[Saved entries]
# # # # #
Lemma gas_ok_sstore : gas_ok_if true (gasSStore env) 2 1 false.
Proof.
  intros ms m W Hp Hms Hw. specialize (Hw eq_refl). unfold gasSStore.
  destruct (stack_lookup (stack m) 1 _ Hp) as (y & Hy & _); [lia|apply W|].
  destruct (stack_lookup (stack m) 0 _ Hp) as (x & Hx & _); [lia|apply W|].
  apply wp_bind. eapply wp_vback; [done|]. apply wp_bind. eapply wp_vback; [done|].
  apply wp_bind, wp_gets, wp_bind, wp_read; [vm_read|]. intros m1 G1 _.
  set (current := (sGetState _ _ _).1).
  assert (Hfin : ∀ m2 c, gstep m m2 → is_u64 c → 1 ≤ c →
    gstep m m2 ∧ is_u64 c ∧ 1 ≤ c ∧ (false = true → ms ≤ 2 ^ 40)) by done.
  assert (Hadd : ∀ g m2 Q F, gstep m m2 → (∀ m3, gstep m m3 → Q tt m3) →
    wp (swrite (sAddRefund g)) Q F m2).
  { intros g m2 Q F G HQ. apply wp_write; [by rewrite (static_keeps _ _ (gs_keeps _ _ G))|by constructor|]. intros m3 G3. apply HQ. by etrans. }
  destruct (negb _).
  { destruct (_ && _); [by apply wp_ret, Hfin|]. destruct (_ && _); [|by apply wp_ret, Hfin].
    apply wp_bind, Hadd; [done|]. intros. by apply wp_ret, Hfin. }
  destruct (current =? _); [by apply wp_ret, Hfin|].
  apply wp_bind, wp_read; [vm_read|]. intros m2 G2 _. set (original := (sGetCommittedState _ _ _).1).
  assert (G12 : gstep m m2) by by etrans.
  destruct (original =? current).
  { destruct (original =? 0); [by apply wp_ret, Hfin|]. apply wp_bind.
    destruct (_ =? 0); [apply Hadd; [done|]; intros|apply wp_ret]; by apply wp_ret, Hfin. }
  apply wp_bind.
  assert (Hrest : ∀ m3, gstep m m3 → wp
    ((if original =? BigToHash y then
        if original =? 0 then swrite (sAddRefund NetSstoreResetClearRefund)
        else swrite (sAddRefund NetSstoreResetRefund)
      else mret tt);; mret NetSstoreDirtyGas)
    (λ c m', gstep m m' ∧ is_u64 c ∧ 1 ≤ c ∧ (false = true → ms ≤ 2 ^ 40)) (λ _ m', gstep m m') m3).
  { intros m3 G3. apply wp_bind. destruct (_ =? _); [|by apply wp_ret, wp_ret, Hfin].
    destruct (_ =? 0); (apply Hadd; [done|]; intros; by apply wp_ret, Hfin). }
  destruct (negb _); [|by apply wp_ret, Hrest].
  destruct (current =? 0).
  - apply wp_partial; [by left|by rewrite (static_keeps _ _ (gs_keeps _ _ G12))|intros; by econstructor|]. intros m3 G3. apply Hrest. by etrans.
  - destruct (BigToHash y =? 0); [by apply Hadd|by apply wp_ret, Hrest].
Qed.

Lemma gas_ok_suicide : gas_ok_if true (gasSuicide env) 1 0 false.
Proof.
  intros ms m W Hp Hms Hw. specialize (Hw eq_refl). unfold gasSuicide. pose proof gt0_ok as [].
  destruct (stack_lookup (stack m) 0 _ Hp) as (x & Hx & _); [lia|apply W|].
  assert (Htail : ∀ g m1, gstep m m1 → is_u64 g → wp
    (c ← gets contract; h ← sread (sHasSuicided (self c));
     (if (h : bool) then mret tt else swrite (sAddRefund SuicideRefundGas));; mret g)
    (λ c m', gstep m m' ∧ is_u64 c ∧ 0 ≤ c ∧ (false = true → ms ≤ 2 ^ 40)) (λ _ m', gstep m m') m1).
  { intros g m1 G Hg. apply wp_bind, wp_gets, wp_bind, wp_read; [vm_read|]. intros m2 G2 _.
    apply wp_bind. destruct (sHasSuicided _ _).1.
    - apply wp_ret, wp_ret. split_and!; [by etrans|done|apply Hg|done].
    - apply wp_write; [by rewrite (static_keeps _ _ (gs_keeps _ _ G2)), (static_keeps _ _ (gs_keeps _ _ G))|by constructor|]. intros m3 G3. apply wp_ret.
      split_and!; [etrans; [done|by etrans]|done|apply Hg|done]. }
  assert (Hs : is_u64 (Suicide gt0)) by (unfold is_u64; lia).
  apply wp_bind. destruct (IsEIP150 _ _); [|by apply wp_ret, Htail].
  apply wp_bind. eapply wp_vback; [done|]. apply wp_bind, wp_gets.
  destruct (IsEIP158 _ _).
  - apply wp_bind, wp_read; [vm_read|]. intros m1 G1 _.
    destruct (sEmpty _ _).1; [|by apply wp_ret, Htail].
    apply wp_bind, wp_read; [vm_read|]. intros m2 G2 _. apply wp_ret, Htail; [by etrans|].
    destruct (negb _); [apply u64_range|done].
  - apply wp_bind, wp_read; [vm_read|]. intros m1 G1 _. apply wp_ret, Htail; [done|].
    destruct (sExist _ _).1; [done|apply u64_range].
Qed.

(** *** Calls *)

Lemma callGas_ok gt avail base cost :
  (∃ t, callGas gt avail base cost = Ok t ∧ is_u64 t) ∨ callGas gt avail base cost = Err errGasUintOverflow.
Proof.
  unfold callGas. pose proof (u64_range (avail - base)) as Hu. set (a := u64 _) in *.
  destruct (_ && _).
  - left. eexists. split; [done|]. unfold is_u64 in *.
    pose proof (Z.div_le_upper_bound a 64 a ltac:(lia) ltac:(lia)).
    pose proof (Z.div_pos a 64). lia.
  - destruct (64 <? _); [by right|left]. eexists. split; [done|]. apply u64_range.
Qed.

Lemma wp_addCallGas gt gas (m : machine S) Q F : wf_machine m → 1 ≤ zlen (stack m) → is_u64 gas →
  (∀ c m', gstep m m' → is_u64 c → callGasTemp (evm m') + gas = c → Q c m') →
  (∀ e m', gstep m m' → F e m') →
  wp (addCallGas gt gas) Q F m.
Proof.
  intros W Hp Hg HQ HF. unfold addCallGas. apply wp_bind, wp_gets.
  destruct (stack_lookup (stack m) 0 _ Hp) as (x & Hx & _); [lia|apply W|].
  apply wp_bind. eapply wp_vback; [done|]. apply wp_bind.
  destruct (callGas_ok gt (Gas (contract m)) gas x) as [(t & -> & Ht)| ->].
  - apply wp_ret, wp_bind, wp_modify, wp_addGas; [done|done| |intros e; apply HF; by split].
    intros c -> Hc. apply HQ; [|done|simpl; lia]. by split.
  - apply wp_bind, wp_modify. apply HF. by split.
Qed.

Lemma is_u64_base (x : Z) : 1 ≤ x ≤ 25000 → is_u64 x.
Proof. unfold is_u64. lia. Qed.

Lemma gas_ok_delegatecall : call_gas_ok gasDelegateCall 1 false.
Proof.
  intros ms m W Hp Hms. unfold gasDelegateCall. pose proof (gt_calls _ gt0_ok) as Hc.
  apply wp_bind, wp_memGas; [done| |done]. intros g m1 G Hg Hms'.
  apply wp_bind, wp_addGas; [done|by apply is_u64_base| |done]. intros g1 -> Hg1.
  apply wp_addCallGas; [by eapply gstep_wf|by rewrite (gs_stack _ _ G)|done| |intros; by etrans].
  intros c m2 G2 Hcu Ht. split_and!; [by etrans|done|done|]. unfold is_u64 in *. lia.
Qed.
Lemma gas_ok_staticcall : call_gas_ok gasStaticCall 1 false.
Proof. exact gas_ok_delegatecall. Qed.

Lemma stipend_cases m v : stack m !! 2%nat = Some v →
  stipend m = if Big.Sign v =? 0 then 0 else CallStipend.
Proof. unfold stipend. by intros ->. Qed.

(** The fee of a call with value covers the stipend. *)
Lemma wp_call_tail gas ms m m0 : gstep m m0 → wf_machine m → 3 ≤ zlen (stack m) → is_u64 ms →
  is_u64 gas → stipend m < gas →
  wp (memoryGas ← memGas ms; g ← addGas gas memoryGas; addCallGas gt0 g)
    (λ c m', gstep m m' ∧ is_u64 c ∧ ms ≤ 2 ^ 40 ∧ callGasTemp (evm m') + stipend m < c)
    (λ _ m', gstep m m') m0.
Proof.
  intros G0 W Hp Hms Hg Hs. apply wp_bind, wp_memGas; [done| |done]. intros g m1 G Hg' Hms'.
  assert (G01 : gstep m m1) by by etrans.
  apply wp_bind, wp_addGas; [done|done| |done]. intros g1 -> Hg1.
  apply wp_addCallGas; [by eapply gstep_wf|rewrite (gs_stack _ _ G01); lia|done| |intros; by etrans].
  intros c m2 G2 Hcu Ht. split_and!; [by etrans|done|done|]. unfold is_u64 in *. lia.
Qed.

Lemma gas_ok_callcode : call_gas_ok gasCallCode 3 true.
Proof.
  intros ms m W Hp Hms. unfold gasCallCode. pose proof (gt_calls _ gt0_ok) as Hc.
  destruct (stack_lookup (stack m) 2 _ Hp) as (v & Hv & _); [lia|apply W|].
  apply wp_bind. eapply wp_vback; [done|]. apply wp_call_tail; try done.
  - destruct (negb _); [apply u64_range|by apply is_u64_base].
  - rewrite (stipend_cases _ _ Hv). destruct (Big.Sign v =? 0); simpl; [lia|].
    rewrite u64_id; unfold CallValueTransferGas, CallStipend, is_u64; lia.
Qed.

Lemma gas_ok_call : call_gas_ok (gasCall env) 3 true.
Proof.
  intros ms m W Hp Hms. unfold gasCall. pose proof (gt_calls _ gt0_ok) as Hc.
  destruct (stack_lookup (stack m) 2 _ Hp) as (v & Hv & _); [lia|apply W|].
  destruct (stack_lookup (stack m) 1 _ Hp) as (a & Hva & _); [lia|apply W|].
  apply wp_bind. eapply wp_vback; [done|]. apply wp_bind. eapply wp_vback; [done|].
  set (gasv := u64 (Calls gt0 + CallNewAccountGas)).
  assert (Hgv : gasv = Calls gt0 + CallNewAccountGas).
  { apply u64_id. unfold is_u64, CallNewAccountGas. lia. }
  assert (Htail : ∀ g m0, gstep m m0 → 1 ≤ g ≤ 50000 → wp
    (let gas := if negb (Big.Sign v =? 0) then u64 (g + CallValueTransferGas) else g in
     memoryGas ← memGas ms; gas ← addGas gas memoryGas; addCallGas gt0 gas)
    (λ c m', gstep m m' ∧ is_u64 c ∧ ms ≤ 2 ^ 40 ∧ callGasTemp (evm m') + stipend m < c)
    (λ _ m', gstep m m') m0).
  { intros g m0 G Hg. apply wp_call_tail; try done.
    - destruct (negb _); [apply u64_range|unfold is_u64; lia].
    - rewrite (stipend_cases _ _ Hv). destruct (Big.Sign v =? 0); simpl; [lia|].
      rewrite u64_id; unfold CallValueTransferGas, CallStipend, is_u64; lia. }
  assert (Hr1 : 1 ≤ Calls gt0 ≤ 50000) by lia.
  assert (Hr2 : 1 ≤ gasv ≤ 50000) by (rewrite Hgv; unfold CallNewAccountGas; lia).
  apply wp_bind. destruct (IsEIP158 _ _).
  - destruct (negb (Big.Sign v =? 0)) eqn:Hvz.
    + apply wp_bind, wp_read; [vm_read|]. intros m1 G1 _.
      destruct (sEmpty _ _).1; by apply wp_ret, Htail.
    + by apply wp_ret, Htail.
  - apply wp_bind, wp_read; [vm_read|]. intros m1 G1 _.
    destruct (sExist _ _).1; by apply wp_ret, Htail.
Qed.

(** ** The memory functions *)

Definition mem_ok (f : Stack → vres Z) (pops : Z) : Prop :=
  ∀ st, pops ≤ zlen st → Forall (λ x, 0 ≤ x) st → ∃ v, f st = Ok v ∧ 0 ≤ v.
# # # # #
Exercise details: For this exercise, repeat exactly the lines of the data above from the one with "wp_gets, wp_bind, wp_read; [vm_read|]. intros m2 G2 _." down to the one with "assert (Hs : is_u64", both end lines included.

Written answer:
  { intros g m1 G Hg. apply wp_bind, wp_gets, wp_bind, wp_read; [vm_read|]. intros m2 G2 _.
    apply wp_bind. destruct (sHasSuicided _ _).1.
    - apply wp_ret, wp_ret. split_and!; [by etrans|done|apply Hg|done].
    - apply wp_write; [by rewrite (static_keeps _ _ (gs_keeps _ _ G2)), (static_keeps _ _ (gs_keeps _ _ G))|by constructor|]. intros m3 G3. apply wp_ret.
      split_and!; [etrans; [done|by etrans]|done|apply Hg|done]. }
  assert (Hs : is_u64 (Suicide gt0)) by (unfold is_u64; lia).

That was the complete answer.